Edward Sprot

Personal information
- Full name: Edward Mark Sprot
- Born: 4 February 1872 Edinburgh, Midlothian, Scotland
- Died: 8 October 1945 (aged 73) Lower Bourne, Surrey, England
- Batting: Right-handed
- Bowling: Right-arm medium

Domestic team information
- 1898–1914: Hampshire

Career statistics
| Competition | First-class |
| Matches | 270 |
| Runs scored | 12,328 |
| Batting average | 28.66 |
| 100s/50s | 13/70 |
| Top score | 147 |
| Balls bowled | 3,060 |
| Wickets | 55 |
| Bowling average | 33.90 |
| 5 wickets in innings | 1 |
| 10 wickets in match | – |
| Best bowling | 5/28 |
| Catches/stumpings | 228/– |
- Source: Cricinfo, 25 August 2009

= Edward Sprot =

Scottish cricketer

Edward Mark Sprot (4 February 1872 – 8 October 1945) was a Scottish first-class cricketer and British Army officer. Following a seven year commission with the King's Shropshire Light Infantry, Sprot played first-class cricket for Hampshire from 1898 to 1914, captaining the county from 1903 to 1914. As a captain, Sprot was known for his dynamic and unusual tactics, which sought to gain positive results from matches. In all, Sprot made 270 appearances in first-class cricket, scoring over 12,000 runs and making thirteen centuries. He additionally took 55 wickets, alongside taking 228 catches in the field. His first-class career came to an end with the beginning of the First World War.

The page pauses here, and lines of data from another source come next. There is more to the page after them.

(* ===== verification/AutoReport.v ===== *)
(** * The automatic-report trigger ([autoreport.rs])

    [EventTracker]: per link, when an event opens, escalates, is dumped again
    and ends, and which openings file a ticket. Times are nanoseconds of the
    monotonic clock, [now_unix] seconds of the wall clock; a [HashMap] keyed by
    link name is a finite map. *)

From Stdlib Require Import SpecFloat.
From S2P Require Import Prelude Bytes F64 ProbeHistory.

Definition CONFIRM : Z := nanos_of_secs 30.
Definition RETICKET_GAP : Z := nanos_of_secs 1800.
Definition PREVIOUS_EVENT_MEMORY : Z := nanos_of_secs (7 * 24 * 3600).

Record TriggerCfg := mkTrigger {
  window : Z;
  min_probes : Z;
  open_misses : Z;
  open_pct : f64;
  close_pct : f64;
  clear_after : Z;
  outage_after : Z;
  warmup : Z;
  flap_downs : Z;
  flap_window : Z }.

Record TrackerCfg := mkTrackerCfg {
  dump_cooldown : Z;
  join_within : Z;
  degraded_ticket_gap : Z }.

Inductive Class := Degraded | Flap | Outage.
Global Instance Class_eq_dec : EqDecision Class.
Proof. solve_decision. Defined.

(** The derived order. *)
Definition severity (c : Class) : Z :=
  match c with Degraded => 0 | Flap => 1 | Outage => 2 end.

Definition label (c : Class) : string :=
  match c with Degraded => "DEGRADED" | Flap => "FLAP" | Outage => "OUTAGE" end.

Record LinkObs := mkObs {
  down_for : option Z;
  recent_downs : Z;
  total : Z;
  missed : Z;
  window_age : option Z }.

Definition gather (probes : ProbeWindow) (downs : DownTransitions) (down_for : option Z)
    (now : Z) (cfg : TriggerCfg) : LinkObs :=
  let '(total, missed) := counts probes now (window cfg) in
  mkObs down_for (count_within downs now (flap_window cfg)) total missed (age probes now).

Definition loss_pct (o : LinkObs) : option f64 :=
  if 0 <? total o
  then Some (f64.of_Z (missed o) * f64.of_Z 100 / f64.of_Z (total o))%f64 else None.

Record Conditions := mkCond { outage : bool; flap : bool; hot : bool; calm : bool }.

Definition conditions (o : LinkObs) (cfg : TriggerCfg) : Conditions :=
  let outage := match down_for o with Some d => outage_after cfg <? d | None => false end in
  let flap := (0 <? flap_downs cfg) && (flap_downs cfg <=? recent_downs o) in
  let warm := match window_age o with Some a => warmup cfg <=? a | None => false end in
  let enough := min_probes cfg <=? total o in
  let pct := default f64.zero (loss_pct o) in
  let hot := bool_decide (down_for o = None) && warm && enough
             && (open_misses cfg <=? missed o) && (open_pct cfg <=? pct)%f64 in
  let calm := negb outage && negb flap && negb (enough && (close_pct cfg <=? pct)%f64) in
  mkCond outage flap hot calm.

Inductive DumpKind := Opened | Escalated | Ongoing.

Record PrevSummary := mkPrevSummary {
  ps_ended_ago : Z; ps_duration : Z; ps_peak : f64; ps_class : Class }.

Record EventInfo := mkInfo {
  info_id : string;
  info_class : Class;
  info_age : Z;
  info_peak : f64;
  info_suppressed : Z;
  info_previous : option PrevSummary }.

Inductive Outcome :=
  | Quiet
  | Dump (submit : bool) (kind : DumpKind) (event : EventInfo)
  | Ended (id : string) (class : Class) (duration : Z) (peak : f64).

Record Event := mkEvent {
  ev_id : string;
  ev_class : Class;
  opened_at : Z;
  peak : f64;
  calm_since : option Z;
  last_dump : Z }.

Record Prev := mkPrev {
  ended_at : Z; prev_duration : Z; prev_peak : f64; prev_class : Class }.

Record LinkTrack := mkTrack {
  event : option Event;
  hot_since : option Z;
  last_submit : option Z;
  last_degraded_submit : option Z;
  suppressed_degraded : Z;
  prev : option Prev }.

Definition LinkTrack_default : LinkTrack := mkTrack None None None None 0 None.

Record EventTracker := mkTracker {
  trig : TriggerCfg;
  tcfg : TrackerCfg;
  tracks : gmap string LinkTrack;
  dirty : bool }.

Record PersistedPrev := mkPPrev {
  ended_unix : Z; duration_secs : Z; pp_peak : f64; pp_class : string }.

Record PersistedEvents := mkPersisted {
  last_submit_unix : gmap string Z;
  last_degraded_unix : gmap string Z;
  previous : gmap string PersistedPrev }.

Definition class_from_label (s : string) : option Class :=
  List.find (λ c, String.eqb (label c) s) [Degraded; Flap; Outage].

(** ** Formatting *)

Definition hex_digit (d : Z) : Ascii.ascii :=
  Ascii.ascii_of_nat (Z.to_nat (if d <? 10 then 48 + d else 87 + d)).

(** [{:x}] of a [u64]: at most 16 digits. *)
Fixpoint hex_fuel (fuel : nat) (n : Z) (acc : string) : string :=
  match fuel with
  | O => acc
  | S fuel =>
      let acc := String (hex_digit (n mod 16)) acc in
      if n / 16 =? 0 then acc else hex_fuel fuel (n / 16) acc
  end.
Definition to_hex (n : Z) : string := hex_fuel 16 n EmptyString.

(** ** Operations *)

Definition EventTracker_new (trig : TriggerCfg) (cfg : TrackerCfg) : EventTracker :=
  mkTracker trig cfg ∅ false.

Definition info (st : LinkTrack) (now : Z) : outcome EventInfo :=
  match event st with
  | None => Panic
  | Some ev =>
      Ok (mkInfo (ev_id ev) (ev_class ev) (sat_sub now (opened_at ev)) (peak ev)
            (suppressed_degraded st)
            ((λ p, mkPrevSummary (sat_sub now (ended_at p)) (prev_duration p) (prev_peak p)
                     (prev_class p)) <$> prev st))
  end.

(** Assignments to fields of a link's state. *)
Definition set_event (e : option Event) (st : LinkTrack) : LinkTrack :=
  mkTrack e (hot_since st) (last_submit st) (last_degraded_submit st)
    (suppressed_degraded st) (prev st).
Definition set_hot (h : option Z) (st : LinkTrack) : LinkTrack :=
  mkTrack (event st) h (last_submit st) (last_degraded_submit st)
    (suppressed_degraded st) (prev st).
Definition set_submits (sub deg : option Z) (supp : Z) (st : LinkTrack) : LinkTrack :=
  mkTrack (event st) (hot_since st) sub deg supp (prev st).
Definition set_prev (p : option Prev) (st : LinkTrack) : LinkTrack :=
  mkTrack (event st) (hot_since st) (last_submit st) (last_degraded_submit st)
    (suppressed_degraded st) p.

==Early life and military career==
The son of Edward William Sprot, he was born at Edinburgh in February 1872. He was educated in England at Harrow School, where he played for the school cricket team. From there he attended the Royal Military College, Sandhurst and graduated into the King's Shropshire Light Infantry as a second lieutenant in November 1892. He was promoted to lieutenant in March 1896, before resigning his commission in July 1899. Prior to his resignation, he had represented the Shropshire Light Infantry in rackets alongside Colonel James Spens, with the pair winning The Army Rackets Challenge Cup in 1899.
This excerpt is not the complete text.